Every productive piano practice session is composed of several things. First, each practice session should have a specific goal in mind. Is that goal to be able to play a specific cadence of a repertoire piece successfully or to work out an intricate rhythm, or to practice technique only with exercises and scales or to work on memory? The possibilities are endless, but every piano practice session should have a goal.
Once the goal is set, make sure you know how the finished passage or exercise, or cadence will sound.
Second devise a piano practice plan. Determine how much time you will spend on specific activities or when you will let yourself move to the next challenge.
What methods will you use? How will you get to your goal - by using a metronome, by practicing rhythms away from the keyboard, by playing short sections, or by working on fingering?

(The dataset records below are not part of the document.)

Lemma wp_skip_whitespace_end ws b fuel l (Q : Z → lexer → Prop) X :
  all_space ws = true → reads l ws b → (String.length ws < fuel)%nat →
  (∀ l', reads l' "" b → 0 < chars_read l' → Q eof l') → wp (skip_whitespace fuel) l Q X.
Proof.
  revert fuel l. induction ws as [|w ws IH]; intros fuel l Hws Hr Hf HQ.
  all: destruct fuel as [|fuel]; [lia|]; cbn [skip_whitespace String.length] in *; wp_step.
  - eapply wp_get_nil; [exact Hr|]. intros l' Hr' _ Hn'. change (is_space eof) with false. cbv iota.
    wp_step. by apply HQ.
  - apply andb_true_iff in Hws as [Hw Hws]. eapply wp_get_cons; [exact Hr|].
    intros l' Hr' _ _. rewrite Hw. apply (IH fuel l'); [done|done|lia|done].
Qed.

(** A lexer from which [scan] sees the text [t]: between tokens, or at the
    start of an input, behind a byte order mark if there is one. *)
Definition marked (t : string) : bool :=
  match t with String c _ => byte_of c =? 0xEF | EmptyString => false end.

Inductive starts : lexer → string → Prop :=
| starts_token l t : stands l t → starts l t
| starts_input t : marked t = false → starts (lexer_init t) t
| starts_mark t : starts (lexer_init (byte_order_mark +:+ t)) t.

(** [scan] after the byte order mark. *)
Definition scan_rest : M exn lexer token_type :=
  l <- get_state ;; c <- skip_whitespace (S (left_to_read l)) ;; scan_token c.

Lemma lexer_init_reads t : reads (lexer_init t) t "".
Proof. by constructor. Qed.

Lemma wp_scan_rest l t (Q : token_type → lexer → Prop) X :
  starts l t → (∀ l' b, reads l' t b → wp scan_rest l' Q X) → wp scan l Q X.
Proof.
  intros Hst HQ. unfold scan. do 2 wp_step. destruct Hst as [l t [[b Hr] Hn]|t Hm|t].
  - rewrite (proj2 (Z.eqb_neq (chars_read l) 0)) by lia. do 2 wp_step. cbn [negb]. by eapply HQ.
  - cbn [chars_read lexer_init Z.eqb]. unfold skip_bom. do 2 wp_step. destruct t as [|c t].
    + apply HQ with "". by constructor; [..|right|].
    + eapply wp_get_cons; [apply lexer_init_reads|]. intros l1 [Hp Hb _ _] [Hu Hcur] Hn1.
      cbn [marked] in Hm. rewrite Hm. unfold unget. do 3 wp_step. cbn [negb].
      apply HQ with "". unfold pending in Hp. rewrite Hu in Hp. simpl in Hp. constructor; simpl.
      * unfold pending. simpl. rewrite Hcur, (proj2 (Z.eqb_neq _ eof)) by apply byte_of_not_eof.
        simpl. rewrite Hp. by rewrite char_of_byte_of.
      * done.
      * intros _. left. rewrite Hcur. apply byte_of_range.
      * lia.
  - cbn [chars_read lexer_init Z.eqb]. unfold skip_bom. do 2 wp_step.
    pose proof (lexer_init_reads (byte_order_mark +:+ t)) as Hr. cbn [byte_order_mark string_of String.append] in *.
    eapply wp_get_cons; [exact Hr|]. clear Hr. intros l1 Hr _ _. eval_char.
    do 2 (wp_step; eapply wp_get_cons; [exact Hr|]; clear Hr; intros ? Hr _ _; eval_char; cbn [negb]; cbv iota).
    wp_step. cbn [negb]. by eapply HQ.
Qed.

Lemma wp_scan_starts ws c t l (Q : token_type → lexer → Prop) X :
  all_space ws = true → is_space (byte_of c) = false → starts l (ws +:+ String c t) →
  (∀ l' b, reads l' t b → fresh l' (byte_of c) → 0 < chars_read l' →
     wp (scan_token (byte_of c)) l' Q X) →
  wp scan l Q X.
Proof.
  intros Hws Hc Hst HQ. eapply wp_scan_rest; [exact Hst|]. intros l1 b Hr. unfold scan_rest.
  do 3 wp_step. rewrite (reads_left _ _ _ Hr).
  eapply wp_skip_whitespace_reads; [done|done|exact Hr|lia|]. eauto.
Qed.

(** Structural characters. *)
Definition punctuation (c : ascii) : option token_type :=
  if Ascii.eqb c "[" then Some begin_array
  else if Ascii.eqb c "]" then Some end_array
  else if Ascii.eqb c "{" then Some begin_object
  else if Ascii.eqb c "}" then Some end_object
  else if Ascii.eqb c ":" then Some name_separator
  else if Ascii.eqb c "," then Some value_separator
  else None.

Lemma wp_scan_punctuation ws c tok t l X :
  punctuation c = Some tok → all_space ws = true → starts l (ws +:+ String c t) →
  wp scan l (λ tok' l', tok' = tok ∧ stands l' t) X.
Proof.
  intros Hp Hws Hst.
  assert (Hrun : is_space (byte_of c) = false ∧ ∀ l', scan_token (byte_of c) l' = (Ok tok, l')).
  { unfold punctuation in Hp.
    repeat match type of Hp with context [Ascii.eqb c ?k] =>
      destruct (Ascii.eqb_spec c k) as [->|]; [injection Hp as <-; by split|] end. done. }
  destruct Hrun as [Hs Hrun]. eapply wp_scan_starts; [done|done|exact Hst|].
  intros l' b Hr _ Hn. unfold wp. rewrite Hrun. split; [done|]. split; [by exists b|done].
Qed.

Lemma wp_scan_literal_reads rest tok l t b X :
  reads l (rest +:+ t) b → 0 < chars_read l →
  wp (scan_literal rest tok) l (λ tok' l', tok' = tok ∧ stands l' t) X.
Proof.
  revert l b. induction rest as [|c rest IH]; intros l b Hr Hn; cbn [scan_literal String.append] in *.
  - wp_step. split; [done|]. split; [by exists b|done].
  - wp_step. eapply wp_get_cons; [exact Hr|]. intros l' Hr' _ Hn'. rewrite Z.eqb_refl. cbn [negb].
    by eapply IH.
Qed.

(** The first character of a number. *)
Lemma number_text_head txt v :
  number_text txt v →
  ∃ c ds, txt = String c ds ∧ is_space (byte_of c) = false ∧ byte_of c ≠ 0xEF
    ∧ ∀ l, scan_token (byte_of c) l = scan_number l.
Proof.
  intros (nt & Ha & _)%number_text_accepted. destruct Ha as [c ds st nt0 Hc _ _].
  exists c, ds. split; [done|]. destruct Hc as [->|Hc]; [by split_and!|].
  destruct c as [[] [] [] [] [] [] [] []]; try done; by split_and!.
Qed.

(** A scalar value, read from its text. *)
Lemma wp_scan_scalar txt v ws t l X :
  scalar_text txt v → number_ends t = true → all_space ws = true →
  starts l (ws +:+ txt +:+ t) →
  wp scan l (λ tok l', token_is v tok l' ∧ stands l' t) X.
Proof.
  intros Hs Ht Hws Hst. destruct Hs as [| | |txt s [body s' Hbody]|txt v Hnum].
  - eapply (wp_scan_starts ws "n"); [done|done|exact Hst|]. intros l' b Hr _ Hn.
    unfold scan_token. eval_char. by eapply (wp_scan_literal_reads "ull").
  - eapply (wp_scan_starts ws "t"); [done|done|exact Hst|]. intros l' b Hr _ Hn.
    unfold scan_token. eval_char. by eapply (wp_scan_literal_reads "rue").
  - eapply (wp_scan_starts ws "f"); [done|done|exact Hst|]. intros l' b Hr _ Hn.
    unfold scan_token. eval_char. by eapply (wp_scan_literal_reads "alse").
  - cbn [String.append] in Hst. rewrite append_assoc in Hst. cbn [String.append] in Hst.
    eapply (wp_scan_starts ws dquote); [done|done|exact Hst|].
    intros l' b Hr _ Hn. unfold scan_token. eval_char.
    eapply wp_mono; [by eapply wp_scan_string_reads| |done].
    intros tok l2 (-> & Hr2 & Hn2). split; [split; [done|by destruct Hr2]|]. split; [by eexists|done].
  - destruct (number_text_head _ _ Hnum) as (c & ds & E & Hsp & _ & Hrun). rewrite E in Hst.
    eapply (wp_scan_starts ws c); [done|done|exact Hst|]. intros l' b Hr Hf Hn.
    unfold wp. rewrite Hrun. by eapply wp_scan_number_text.
Qed.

Determine how you will know when you are finished for the piano practice session. Has the timer run out or are you finished when you are tired or when you have accomplished your goal.
Answer those questions and your piano practice sessions will be a sucess and it will be a joy to make music on the piano.
Every piano practice session should include:
A warm-up - time to focus the mind and start moving the fingers
Exercises - scales, Hanon, Czerny, arpeggios
Repertoire - working on chunks in a careful focused manner
Sightreading - read through a four part hymn
Theory - test yourself on key signatures, scales, terms
Reward piece - play something you know just for fun
Happy practicing on the piano!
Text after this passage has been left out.